What Makes Cargo Different

Cargo is Rust's official build system and package manager, and it's widely regarded as one of the best-designed dependency management tools in any language ecosystem. Unlike npm or pip, Cargo was designed alongside the language itself, which means dependency management is a first-class concern rather than an afterthought.

Understanding how Cargo works under the hood helps you write better Rust projects, debug tricky build errors, and reason about your project's security posture.

The Core Files: Cargo.toml and Cargo.lock

Every Cargo project has two key files:

  • Cargo.toml — The manifest. You declare your dependencies here with version requirements (e.g., serde = "1.0"). This is human-edited.
  • Cargo.lock — The lock file. Cargo generates and updates this automatically. It records the exact resolved version of every dependency (direct and transitive). This is machine-managed.

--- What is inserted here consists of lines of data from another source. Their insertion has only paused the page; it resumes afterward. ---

(* ===== verification/Prelude.v ===== *)
(** * Verification of the CS3013 operating-systems projects

    The repository holds five course projects in C, and this library models all of
    their logic:

    - Project4/Part1 and Project4/Part2: a simulator of paged virtual memory, first
      without and then with a backing store, each driven by a command loop;
    - Project3/Drivers: twenty car threads at an intersection of four quadrants;
    - Project3/PiratesVNinjas: pirate and ninja threads that share a costume
      department, and the bill at the end;
    - Project1/v0, v1, v2: three versions of a menu shell, the last with background
      jobs and a second thread that waits for them;
    - Project2: a kernel module that intercepts system calls, the ancestry system
      call, and the programs procAncestry and goodbye;
    - Project0: the files sys.c and syscalls.h of the Linux kernel with three calls added
      by the course, the program testcalls that makes them, and a small module.

    ** How the code is modelled

    An operation is an executable definition in the monad [M E S] of this file: it
    takes a state of type [S] and returns [Done] with a value, a new state and the
    lines printed (of type [E]), or [Undef] (undefined behaviour: an access outside
    an array, a NULL or dangling pointer, unlocking a lock one does not hold), or
    [NoFuel] (a loop or a recursion that the fuel did not cover).  C arrays are lists
    with the checked accesses [zget] and [zset], or functions of the index where the
    code cannot leave the array; machine integers are [Z] with the wrap-around of
    their type written out ([to_uchar], [to_int]); a pointer is the number of the
    object, NULL is [None].  [wp] is the weakest precondition of an operation that must
    return, with the tactic [wp_step]; [wlp] only speaks of the operations that do.

    Threads are step relations.  One step is one critical section of the code (or the
    piece between two blocking calls), so that the interleavings are those the locks
    allow; sleeping times are dropped, which leaves every interleaving possible.  The
    department of PiratesVNinjas reads queues without their semaphore; such a read may see
    an earlier state of a queue that grows meanwhile ([Pirates.glimpse]).  The wait thread of Project1/v2 works outside its lock: [Shell2] takes an iteration of
    the main loop and a report of the wait thread as one step each, and [Shell2Race]
    takes every statement on shared data as a step and shows what overlapping does; there
    fork is assumed not to return a process number that the table of jobs still holds.
    What the environment answers is an argument of the definitions: the input stream,
    the clock, random numbers, the results of fork and wait3, the kernel's functions
    and memory, the contents of memory that malloc returns.  malloc does not fail.
    Project0 has a monad of its own ([SysBase.K]): a system call returns a value or a
    negative errno, with the state it leaves in either case.  The functions of other
    kernel files are arguments; what is relied on is a class: [HookSpec] (security hooks
    change no identity and give no capability), [DropSpec] (and take them from who leaves
    root, unless the task keeps them), [PidSpec] (the tables of process numbers), [Bitwidth] (an
    unsigned long has 32 or 64 bits), [Typedefs] (the types that other headers name),
    [NoArch] (an architecture without the optional functions of prctl).

    ** Files

    - [Prelude]: arrays, bits, the monad and its logic, sums, tactics, hint databases.
    - [CString]: fgets, strtok, atoi and cleanNewline, with the lemmas on lines and
      numbers that the command loops and the shells use.

    Project4/Part1 ([pageTable.c], [mem.c])
    - [Paging1]: the state ([phys_mem], [procTable]) and every function of
      pageTable.c; [Mem1]: main of mem.c.
    - [Paging1Spec]: the invariant [wf]; [Paging1Refine]: the abstract memory and the
      simulation; [Paging1Props]: the properties.

    Project4/Part2 ([pageTable.c], [mem.c])
    - [Paging2]: memory, backing store, round-robin counter and every function of
      pageTable.c; [Mem2]: main of mem.c.
    - [Paging2Inv]: the invariant [inv], the condition [clean] (nobody uses page 0) and
      the processes' [view]; [Paging2Write]: what each kind of write changes;
      [Paging2Evict], [Paging2Free]: moving frames out; [Paging2Load]: bringing them
      back; [Paging2Ops]: map, store and load; [Paging2Props]: the properties.

    Project3
    - [Queue]: the linked queues both programs use.
    - [Drivers]: carThread.c, intersection.c, constants.c and main as a step
      relation; [DriversOps], [DriversInv], [DriversSteps], [DriversSafe]: operations,
      invariant, its preservation, reachable states; [DriversProps]: the properties.
      [DriversEq]: states that agree at every index, an equivalence that every step
      respects; [DriversStarve]: a fair run in which a car starves; [DriversProgress]: a
      measure that bounds the steps by the crossings.
    - [Pirates]: human.c, department.c, normDist.c and pvn.c; [PiratesInv],
      [PiratesSteps], [PiratesStart], [PiratesRuns]: invariant, preservation, the
      initial state, runs; [PiratesLost]: humans the queues have lost; [PiratesBook],
      [PiratesBill]: visits and totals; [PiratesProps]: the properties.

    Project1
    - [Shell]: what v1 and v2 share; [Shell0], [Shell1], [Shell2]: mc0.c; mc1.c and
      option.c; mc2.c, option.c, cprocess.c and waitthread.c.
    - [ShellWords]: words of a line; [ShellInput]: consumption of the input;
      [ShellJobs]: the invariant of the job table; [ShellProps]: the properties;
      [ShellSession]: what v1 does with the lines of a whole session.
    - [Shell2Race]: the two threads of v2 statement by statement, as a relation and as a
      function of a schedule; [Shell2RaceInv]: their invariant; [Shell2RaceExit]: the end of the program; [Shell2RaceProps]: the
      properties.

    Project2
    - [Interceptor], [InterceptorProps]: module/mod.c except the ancestry call.
    - [Ancestry], [AncestryProps]: the ancestry call and procAncestry.c.
    - [Programs]: goodbye.c and cat of the files in virusScan, which meet the module
      through the table and the new read; also seymour.c of Project1 and hello.c of
      Project0.

    Project0 (submission/sys.c, syscalls.h, testcalls.c); each file of calls has its properties in
    the file of the same name with [Props]
    - [SysBase]: errno, the monad and its logic.
    - [SysCred]: setuid, setreuid, setresuid, setfsuid and their group versions;
      [SysPrio]: setpriority, getpriority; [SysPgrp]: setpgid, getpgid, getpgrp,
      getsid, setsid, getpid, gettid, getppid; [SysRlimit]: the calls on resource limits and their compat versions.
    - [SysUts]: the uname calls, host and domain name; [SysInfo]: sysinfo, getrusage,
      times, getcpu, umask, the three calls of the course and testcalls.c; [SysMm]: the part
      of prctl that changes the memory layout; [SysPrctl]: prctl.
    - [SysEntry]: the macros of syscalls.h that make the entry and the description of a
      call, and the calls of sys.c in that form; [SysTable]: the prototypes of syscalls.h;
      [SysEntryProps]: their properties.

    ** What the theorems show

    - Paging: sequences of operations return what an abstract memory without frames
      (and, in part 2, without swapping) returns; the invariants; a stored byte is read
      back after any other operations; a frame search answers a free frame; every
      operation returns; the recorded session of part 2 prints the recorded transcript;
      printed commands are parsed back, and a session of them runs the operations and fails
      at the end of the input, where the code uses a line it has not read.  Part 2 loses
      page 0 once it is swapped out, so its refinement is for sequences that do not map
      page 0.
    - Drivers: cars that cross use disjoint quadrants; no deadlock, no lost wake-up;
      every step is defined; the queues are the lists of the waiting cars.  There is no
      livelock: the number of steps is bounded by the number of crossings.  But there is
      starvation: a fair run in which the front car of a queue, which wants to turn left, never
      crosses and seventeen cars behind it never move.
    - PiratesVNinjas: the department is never shared by both teams; the chairs; when
      the program counts zero visits left, everybody was served; the bill is the sum
      over all visits (and over what malloc left in the lists), if it fits an int.  Two reachable failures are proved: a customer that is removed
      from the queue and never served, and a queue that becomes circular.
    - Shells: the words of a line; the argument vector and its bound; the job numbers
      of v2 when its threads do not overlap, for any menu; v1 serves the requests of a session
      and exits; the menu choice after the last entry and added commands fail.  With overlapping threads: the only places where v2
      can crash, and runs that reach them; job numbers that are lost; the exit ends, unless
      a fork has failed, and then it never does.
    - Interceptor: contstr is substring search; loading changes five entries of the
      table and unloading restores the memory; what the new read reports; what
      procAncestry prints; what goodbye logs before, while and after the module is loaded;
      that cat of a file with the word is reported twice.
    - Kernel calls: a task without privileges gains no identity, and one that has given
      up root, and does not keep its capabilities, stays without; process groups stay inside one session; limits stay
      consistent but for the CPU limit 0; what is set is read back (priorities, unless a
      security module answers -ESRCH; limits, names); sysinfo changes units without losing or overflowing; the recorded memory
      layout stays ordered, except that on 32 bits one check compares values that are
      cut off afterwards; a failed call on identities changes nothing; getcpu writes what it
      can also when it fails; times can return the number of an error.
    - Entry of the calls: an argument passes through the entry unchanged exactly if the
      macro accepts its type; the arguments of every call of sys.c reach its body as its
      prototype says, on 32 and 64 bits, and whatever is in the registers the body gets
      values of the declared types; the descriptions for tracing are right and their events distinct.

    ** Fuel

    - [Paging2.FUEL] = 6: [free_frame] skips a frame at most once per round of four, and
      [check_backing_store], [init_table] and [find_page] call each other at most once
      for a page and once for its table; [Paging2Props] proves that no in-range
      operation runs out.
    - The loops of mem.c do not end: [Mem1.session] and [Mem2.session] are their first [n]
      iterations; that each iteration ends is proved in [Paging1Props] and [Paging2Props].
      The loop of mc1.c has [S (length stdin)] iterations at most, since every one reads a
      character or leaves; proved enough in [ShellProps].
    - Queue walks: the number of cars, and [walk_fuel] = 100, the most humans the two
      arrays of pvn.c hold.  A walk that exceeds it is circular; for cars it is proved that this
      does not happen, for humans that it can.
    - [SysInfo.scale_fuel] = 33, since a memory unit, an unsigned int, is shifted at most 32
      times; proved enough in [SysInfoProps].
    - [collect_amp]: the length of the line; [find_sys_call_table]: the property of the
      interceptor holds for every fuel with which the search has ended.
    - [Programs]: the loop of seymour.c needs one step more than its bound; cat needs two
      reads of a file that fits its buffer.

    ** Not modelled

    - The code of other kernel files and headers that sys.c and syscalls.h use; it is an
      argument.  The generated file hello.mod.c.
    - Locks and RCU of sys.c: a call runs alone.
    - Sleeping times, the _DEBUG output, the child process whose exec fails, failures of
      malloc. *)

From stdpp Require Export base tactics list list_numbers numbers strings pretty functions relations.
From Stdlib Require Export Lia ZArith.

For applications (binaries), you should commit Cargo.lock to version control. For libraries, the convention is to not commit it, so downstream consumers can resolve the latest compatible versions themselves.

How Cargo Resolves Versions

Cargo uses Semantic Versioning (SemVer) as its contract system. When you write serde = "1.0", Cargo interprets this as "any version ≥ 1.0.0 and < 2.0.0". This is called a caret requirement and is Cargo's default.

Cargo's resolver (version 2 as of Rust 2021 edition) works to find a single set of package versions that satisfies all constraints across your entire dependency tree. Crucially, unlike npm, Cargo does not allow multiple major versions of the same crate to coexist by default — it tries to unify them to a single version.

The crates.io Registry

crates.io is the central registry for the Rust ecosystem, analogous to npm's registry or PyPI. Key characteristics:

  • Packages (called crates) are versioned and immutable once published.
  • Crate owners can yank a version (marking it as broken), but the source is never deleted — preserving reproducibility.
  • Cargo downloads crates from crates.io and caches them locally in ~/.cargo/registry.

Features: Conditional Dependencies

One of Cargo's most powerful concepts is features — optional functionality in a crate that can be toggled on or off. A crate might offer a serde feature that only pulls in serde as a dependency when enabled. This keeps compile times and binary sizes smaller for consumers who don't need every capability.

[dependencies]
reqwest = { version = "0.11", features = ["json", "rustls-tls"] }

Inspecting the Dependency Tree

Cargo ships with a built-in subcommand for exploring your dependency tree:

cargo tree

This prints the full dependency graph in your terminal. Useful flags include:

  • --duplicates — Shows crates that appear more than once at different versions.
  • --invert <crate> — Shows which packages depend on a given crate (great for auditing).
  • --features <feature> — Shows the tree when a specific feature is enabled.

Security Auditing with cargo-audit

The cargo-audit tool checks your Cargo.lock against the RustSec Advisory Database — a community-maintained list of known vulnerabilities in Rust crates. Install and run it with:

cargo install cargo-audit
cargo audit

This is one of the fastest ways to catch known CVEs in your dependency tree before they become a problem in production.

Summary

Cargo's thoughtful design — with its strict SemVer enforcement, first-class lock files, and composable feature system — makes Rust one of the most reproducible and auditable language ecosystems available. Understanding these fundamentals helps you leverage Cargo's full power and keep your Rust projects healthy and secure.